Saved data entries
**********

(** The defect of [calculateDebts] shows here too: whenever another expense
    of the group is left, the run throws, the answer is 500 and no debt
    changes, though the expense is gone. *)
Lemma deleteExpense_with_expenses_left
    (now : Date) (id user : ObjectId) (st : Store)
    (i : nat) (expense other : Expense.t) :
  list_find (fun e => Expense._id e = id) (expenses st) = Some (i, expense) ->
  Expense.paidBy expense = user ->
  other ∈ delete i (expenses st) ->
  Expense.group other = Expense.group expense ->
  ExpenseController.deleteExpense now id user st
  = (mkStore (delete i (expenses st)) (groups st) (debts st),
     ExpenseController.mkResponse 500 false "Server error").
Proof.
  intros Hfind Hpayer Hin Hg.
  unfold ExpenseController.deleteExpense. rewrite Hfind.
  rewrite (bool_decide_eq_true_2 _ Hpayer). cbn [negb].
  set (left := mkStore (delete i (expenses st)) (groups st) (debts st)).
  destruct (calculateDebts_cases now (Expense.group expense) left)
    as [[_ E] | [(Hnone & _) | (Hnone & _)]];
    [rewrite E; reflexivity | |];
    exfalso; exact (expense_found _ _ other Hin Hg Hnone).
Qed.

(** * Properties of the money paths on doubles *)

(** ** Doubles *)

Section Doubles.

Import Binary64.







Lemma positive_when_not_below (x : number) :
  leb x zero = false -> isNaN x = false -> leb zero x = true.
Proof.
  destruct x as [s|s| |s m e]; try destruct s; try discriminate; reflexivity.
Qed.

Lemma Math_max_zero (x : number) : ltb (Math_max zero x) zero = false.
Proof. destruct x as [s|s| |s m e]; try destruct s; reflexivity. Qed.

Lemma sumBy_push {A} (f : A -> number) (l : list A) (x : A) :
  sumBy f (l ++ [x]) = add (sumBy f l) (f x).
Proof. unfold sumBy. rewrite fold_left_app. reflexivity. Qed.

End Doubles.

(** ** The split calculator *)

Section SplitCalculator.

Import Binary64 Double Double.Expense.

(** The two ways through [calculateCustomSplits]. *)
Lemma calculateCustomSplits_cases (e : t) (cs : list (ObjectId * number)) :
  (gtb (Math_abs (sub (sumBy snd cs) (amount e))) (lit 0.01) = true
   /\ calculateCustomSplits cs e =
        (e, Throw "Custom split amounts must equal the total expense amount"))
  \/ (gtb (Math_abs (sub (sumBy snd cs) (amount e))) (lit 0.01) = false
      /\ snd (calculateCustomSplits cs e) = Return tt
      /\ splits (fst (calculateCustomSplits cs e)) =
           map (fun split =>
                  mkSplit (fst split) (snd split)
                    (div (Math_round (mul (div (snd split) (amount e))
                                          (lit 10000)))
                         (lit 100))
                    (sameId (fst split) (paidBy e)) None) cs).
Proof.
  unfold calculateCustomSplits, bind, get, modify, throw. cbn [fst snd].
  destruct (gtb _ _); [left | right]; repeat split; reflexivity.
Qed.

(** The two ways through [calculatePercentageSplits]. *)
Lemma calculatePercentageSplits_cases (e : t) (ps : list (ObjectId * number)) :
  (gtb (Math_abs (sub (sumBy snd ps) (lit 100))) (lit 0.01) = true
   /\ calculatePercentageSplits ps e =
        (e, Throw "Percentage splits must total 100%"))
  \/ (gtb (Math_abs (sub (sumBy snd ps) (lit 100))) (lit 0.01) = false
      /\ snd (calculatePercentageSplits ps e) = Return tt
      /\ splits (fst (calculatePercentageSplits ps e)) =
           map (fun split =>
                  mkSplit (fst split)
                    (round2 (div (mul (amount e) (snd split)) (lit 100)))
                    (snd split)
                    (sameId (fst split) (paidBy e)) None) ps).
Proof.
  unfold calculatePercentageSplits, bind, get, modify, throw. cbn [fst snd].
  destruct (gtb _ _); [left | right]; repeat split; reflexivity.
Qed.
(** What [createReadStream(filePath)] turns out to be: a stream that delivers
    the whole text and ends, or one that emits an error after delivering a
    part of it (none at all when the file cannot be opened). *)
Inductive ReadStream : Type :=
| Readable (text : jsstring)
| Errored (delivered : jsstring) (e : Error).

(** The host platform. *)
Class Runtime : Type := {
  number : Type;
  (** Number::toString, radix 10 *)
  Number_toString : number → jsstring;
  (** [JSON.parse(text)]; [None] when it throws its SyntaxError *)
  JSON_parse : jsstring → option (JSON number);
  (** the code units that end a line for readline besides CR and LF: LS and
      PS on the current platform, none on older versions *)
  line_separator : N → bool;
}.

(** The two properties the source reads. *)
Inductive Field : Type := field_s | field_o.

Definition field_name (f : Field) : jsstring :=
  match f with
  | field_s => js "s"
  | field_o => js "o"
  end.

Fixpoint lookup_property {number} (P : jsstring)
    (properties : list (jsstring * JSON number)) : option (JSON number) :=
  match properties with
  | [] => None
  | (name, v) :: rest =>
      if decide (name = P) then Some v else lookup_property P rest
  end.

(** One call of [console.error]: the message and the error object. *)
Record Diagnostic : Type := {
  message : jsstring;
  error : Error;
}.

(** [console.error(`Error parsing line as JSON: ${line}`, error)] *)
Definition diagnostic (line : jsstring) (e : Error) : Diagnostic :=
  {| message := js "Error parsing line as JSON: " ++ line; error := e |}.

(** The accumulators of one call and what it has printed. *)
Record State (number : Type) : Type := {
  set : gset jsstring;
  jsonObjects : list (JSON number);
  console : list Diagnostic;
}.

Arguments set {number} _.
Arguments jsonObjects {number} _.
Arguments console {number} _.

(** How the promise settles, and what was printed meanwhile. *)
Record Outcome (number : Type) : Type := {
  printed : list Diagnostic;
  settled : Completion (list (JSON number));
}.

Arguments printed {number} _.
Arguments settled {number} _.

(** What the handler reads of [process]: [process.cwd()],
    [process.release.name] and [process.version]. *)
Record Process : Type := {
  cwd : jsstring;
  release_name : jsstring;
  version : jsstring;
}.

(** How the promise of [GET] settles, with the object handed to
    [Response.json], and what was printed meanwhile. *)
Record Answer (number : Type) : Type := {
  logged : list Diagnostic;
  returned : Completion (JSON number);
}.

Arguments logged {number} _.
Arguments returned {number} _.

Section Reader.
Context `{Runtime}.

Abbreviation Value := (JSON number).
Abbreviation State := (State number).
Abbreviation Outcome := (Outcome number).

(** [obj.s] and [obj.o].  Reading a property of [null] throws; a number, a
    boolean, a string or an array has no property of either name, nor has
    [Object.prototype], so the read gives [undefined] ([None]) unless the
    object has the property itself. *)
Definition Get (obj : Value) (f : Field) : Completion (option Value) :=
  match obj with
  | JNull => Throw TypeError
  | JObject properties => Normal (lookup_property (field_name f) properties)
  | _ => Normal None
  end.

(** ToString(ToPrimitive(v)) for a value built by [JSON.parse].  An array
    goes through [Array.prototype.join]; a plain object gives
    ["[object Object]"] unless it has a property [toString] of its own, which
    is never callable, so that no conversion is left and a TypeError is
    thrown. *)
Fixpoint ToString (v : Value) : Completion jsstring :=
  match v with
  | JNull => Normal (js "null")
  | JBool b => Normal (if b then js "true" else js "false")
  | JNumber n => Normal (Number_toString n)
  | JString s => Normal s
  | JArray elements =>
      (fix join (l : list Value) : Completion jsstring :=
         match l with
         | [] => Normal []
         | e :: l' =>
             next ← match e with
                    | JNull => Normal []
                    | _ => ToString e
                    end;
             match l' with
             | [] => Normal next
             | _ :: _ => R ← join l'; Normal (next ++ js "," ++ R)
             end
         end) elements
  | JObject properties =>
      match lookup_property (js "toString") properties with
      | Some _ => Throw TypeError
      | None => Normal (js "[object Object]")
      end
  end.

(** The operand of [+ "::"]: [undefined] prints as itself. *)
Definition ToString_operand (v : option Value) : Completion jsstring :=
  match v with
  | None => Normal (js "undefined")
  | Some j => ToString j
  end.

(** [obj.s + "::" + obj.o], left to right. *)
Definition mangled (obj : Value) : Completion jsstring :=
  s ← Get obj field_s;
  l ← ToString_operand s;
  o ← Get obj field_o;
  r ← ToString_operand o;
  Normal ((l ++ js "::") ++ r).

Definition initial : State :=
  {| set := ∅; jsonObjects := []; console := [] |}.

**********

* EXERCISE BRIEF
Exact duplication is required for the lines above, from the line that contains "(lit 10000)))" to the line that contains "PS on the current", inclusive; omit all others.

* RESPONSE AREA
                                          (lit 10000)))
                         (lit 100))
                    (sameId (fst split) (paidBy e)) None) cs).
Proof.
  unfold calculateCustomSplits, bind, get, modify, throw. cbn [fst snd].
  destruct (gtb _ _); [left | right]; repeat split; reflexivity.
Qed.

(** The two ways through [calculatePercentageSplits]. *)
Lemma calculatePercentageSplits_cases (e : t) (ps : list (ObjectId * number)) :
  (gtb (Math_abs (sub (sumBy snd ps) (lit 100))) (lit 0.01) = true
   /\ calculatePercentageSplits ps e =
        (e, Throw "Percentage splits must total 100%"))
  \/ (gtb (Math_abs (sub (sumBy snd ps) (lit 100))) (lit 0.01) = false
      /\ snd (calculatePercentageSplits ps e) = Return tt
      /\ splits (fst (calculatePercentageSplits ps e)) =
           map (fun split =>
                  mkSplit (fst split)
                    (round2 (div (mul (amount e) (snd split)) (lit 100)))
                    (snd split)
                    (sameId (fst split) (paidBy e)) None) ps).
Proof.
  unfold calculatePercentageSplits, bind, get, modify, throw. cbn [fst snd].
  destruct (gtb _ _); [left | right]; repeat split; reflexivity.
Qed.
(** What [createReadStream(filePath)] turns out to be: a stream that delivers
    the whole text and ends, or one that emits an error after delivering a
    part of it (none at all when the file cannot be opened). *)
Inductive ReadStream : Type :=
| Readable (text : jsstring)
| Errored (delivered : jsstring) (e : Error).

(** The host platform. *)
Class Runtime : Type := {
  number : Type;
  (** Number::toString, radix 10 *)
  Number_toString : number → jsstring;
  (** [JSON.parse(text)]; [None] when it throws its SyntaxError *)
  JSON_parse : jsstring → option (JSON number);
  (** the code units that end a line for readline besides CR and LF: LS and
      PS on the current platform, none on older versions *)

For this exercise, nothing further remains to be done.